Play, Plays. Softcover Book. Hal Leonard Australia #9780822206583. Published by Hal Leonard Australia (HU.9780822206583).

ISBN D0822206587. 7.8 x 5.3 x 0.1 inches.

THE STORY: As the play begins Franklin, a young draftee, and his new bride, Effie, are on their honeymoon, an idyll which ends when Franklin returns to his unit and then goes off to Korea, where he loses an arm. When he returns home things go steadily from bad to worse; he can't find a job; his wife is having an affair; and they are visited constantly by her best friend, Doina, a Rumanian emigre who mangles the English language and shares Effie's passion for movies. Eventually Franklin lands a job of sorts by virtually selling his soul to Tod, a rather sinister but successful manufacturer of artificial limbs whom Franklin had met in Korea, but his hope of pulling things together at last fails when Effie is killed by a collapsing movie palace balcony. The action then moves to Hell, where Effie and Doina are occupied making potholders and visiting supermarkets and where they are soon joined by Franklin, still the poor innocent searching for an America that promises a boundless, wonderful life - and surely doomed to failure by the oddities and evils of a world he never made.

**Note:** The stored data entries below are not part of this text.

(* ===== verification/Effects.v ===== *)
(** * Effects of the handlers

    An asynchronous handler reads the clock, draws random identifiers, reads and
    writes tables and may throw.  Its effects are a state monad with errors over
    the tables [S] it works on: a thrown error keeps the writes made before it,
    as the program's awaits do, and only [transaction] rolls them back.

    [Date.now()], [new Date()], [randomUUID()] and the database's
    [gen_random_uuid()] are oracles indexed by the number of readings made so
    far; nothing is assumed of the clock, which may stand still or go back. *)

From stdpp Require Import pretty.
From S2P Require Import Prelude JsString Sql.

Create HintDb effdb discriminated.

Class Env : Type := { clock : nat -> timestamp; uuid : nat -> string }.

(** An example environment: the clock advances one second per reading, for a
    while, and identifiers are numerals. *)
Definition example_env : Env :=
  {| clock n := Z.min (Z.of_nat n * 1000) 1000000; uuid n := pretty n |}.

Lemma example_uuid_inj m n : @uuid example_env m = @uuid example_env n -> m = n.
Proof. apply (inj pretty). Qed.

Lemma pretty_go_nonempty x s : s <> EmptyString -> pretty_N_go x s <> EmptyString.
Proof.
  revert s. induction (N.lt_wf_0 x) as [x _ IH]. intros s Hs. destruct (decide (0 < x)%N) as [Hx|Hx].
  - rewrite pretty_N_go_step by done. apply IH; [by apply N.div_lt|done].
  - assert (x = 0%N) as -> by lia. by rewrite pretty_N_go_0.
Qed.

Lemma example_uuid_nonempty n : @uuid example_env n <> EmptyString.
Proof.
  cbn. unfold pretty, pretty_nat, pretty, pretty_N. destruct (decide (N.of_nat n = 0)%N); [done|].
  rewrite pretty_N_go_step by lia. by apply pretty_go_nonempty.
Qed.

(** Their characters are those of numerals. *)
Lemma pretty_go_plain c x s :
  (forall d, pretty_N_char d <> c) -> no_char c s = true -> no_char c (pretty_N_go x s) = true.
Proof.
  intros Hc. revert s. induction (N.lt_wf_0 x) as [x _ IH]. intros s Hs. destruct (decide (0 < x)%N) as [Hx|Hx].
  - rewrite pretty_N_go_step by done. apply IH; [by apply N.div_lt|]. rewrite no_char_cons, Hs, andb_true_r.
    by apply negb_true_iff, Ascii.eqb_neq.
  - assert (x = 0%N) as -> by lia. by rewrite pretty_N_go_0.
Qed.

Lemma example_uuid_no_char c n :
  (forall d, pretty_N_char d <> c) -> no_char c (@uuid example_env n) = true.
Proof.
  intros Hc. cbn. unfold pretty, pretty_nat, pretty, pretty_N. destruct (decide (N.of_nat n = 0)%N) as [|Hn].
  - rewrite no_char_cons, andb_true_r. apply negb_true_iff, Ascii.eqb_neq. exact (Hc 0%N).
  - by apply pretty_go_plain.
Qed.

Lemma example_uuid_other c s n : (forall d, pretty_N_char d <> c) -> no_char c s = false -> s <> @uuid example_env n.
Proof. intros Hc Hs ->. rewrite example_uuid_no_char in Hs by done. discriminate Hs. Qed.

Definition M (S A : Type) : Type := nat * S -> res A * (nat * S).

Section monad.
Context {S : Type}.

#[export] Instance eff_ret : MRet (M S) := fun A a s => (Ok a, s).
#[export] Instance eff_bind : MBind (M S) := fun A B f e s =>
  match e s with
  | (Ok a, s') => f a s'
  | (Throw m, s') => (Throw m, s')
  end.

Definition throw {A} (msg : string) : M S A := fun s => (Throw msg, s).
Definition of_res {A} (r : res A) : M S A := fun s => (r, s).

(** [select]: reads the tables. *)
Definition gets {A} (f : S -> A) : M S A := fun s => (Ok (f s.2), s).

(** [insert], [update]: changes the tables. *)
Definition modify (f : S -> S) : M S unit := fun s => (Ok tt, (s.1, f s.2)).

Definition now_ `{Env} : M S timestamp := fun s => (Ok (clock s.1), (Datatypes.S s.1, s.2)).
Definition fresh `{Env} : M S string := fun s => (Ok (uuid s.1), (Datatypes.S s.1, s.2)).

(** Any other oracle. *)
Definition draw {A} (oracle : nat -> A) : M S A := fun s => (Ok (oracle s.1), (Datatypes.S s.1, s.2)).

(** [try { e } catch (err) { handler(err) }] *)
Definition try_catch {A} (e : M S A) (handler : string -> M S A) : M S A := fun s =>
  match e s with
  | (Ok a, s') => (Ok a, s')
  | (Throw m, s') => handler m s'
  end.

(** A promise's settlement as a value. *)
Definition attempt {A} (e : M S A) : M S (res A) := fun s => let '(r, s') := e s in (Ok r, s').

(** [db.transaction(...)]: all or nothing; the oracles move on either way. *)
Definition transaction {A} (e : M S A) : M S A := fun s =>
  match e s with
  | (Ok a, s') => (Ok a, s')
  | (Throw m, s') => (Throw m, (s'.1, s.2))
  end.

Section loops.
Context {A B : Type} (f : A -> M S B).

A biting, brilliantly inventive black comedy, which marked the debut of a young writer of unique talent and theatrical flair. Produced to critical and popular acclaim by New York's famed Playwrights Horizons, the play focuses on the self-satisfied America of the 1950s, and the darkly comic personal vicissitudes of an embittered young veteran who returns from Korea (minus an arm) to face the problems of finding a job and saving his marriage. "a macabre journey through that [American] mainstream, told in deadpan, cold-bloodedly ghoulish, comic style." - NY Times. "Keith Reddin's play belongs to a vigorous American tradition of broad, black, bitter fantastic-satiric comedy" - Village Voice. "there are many funny lines and surprising moments." - The New Yorker.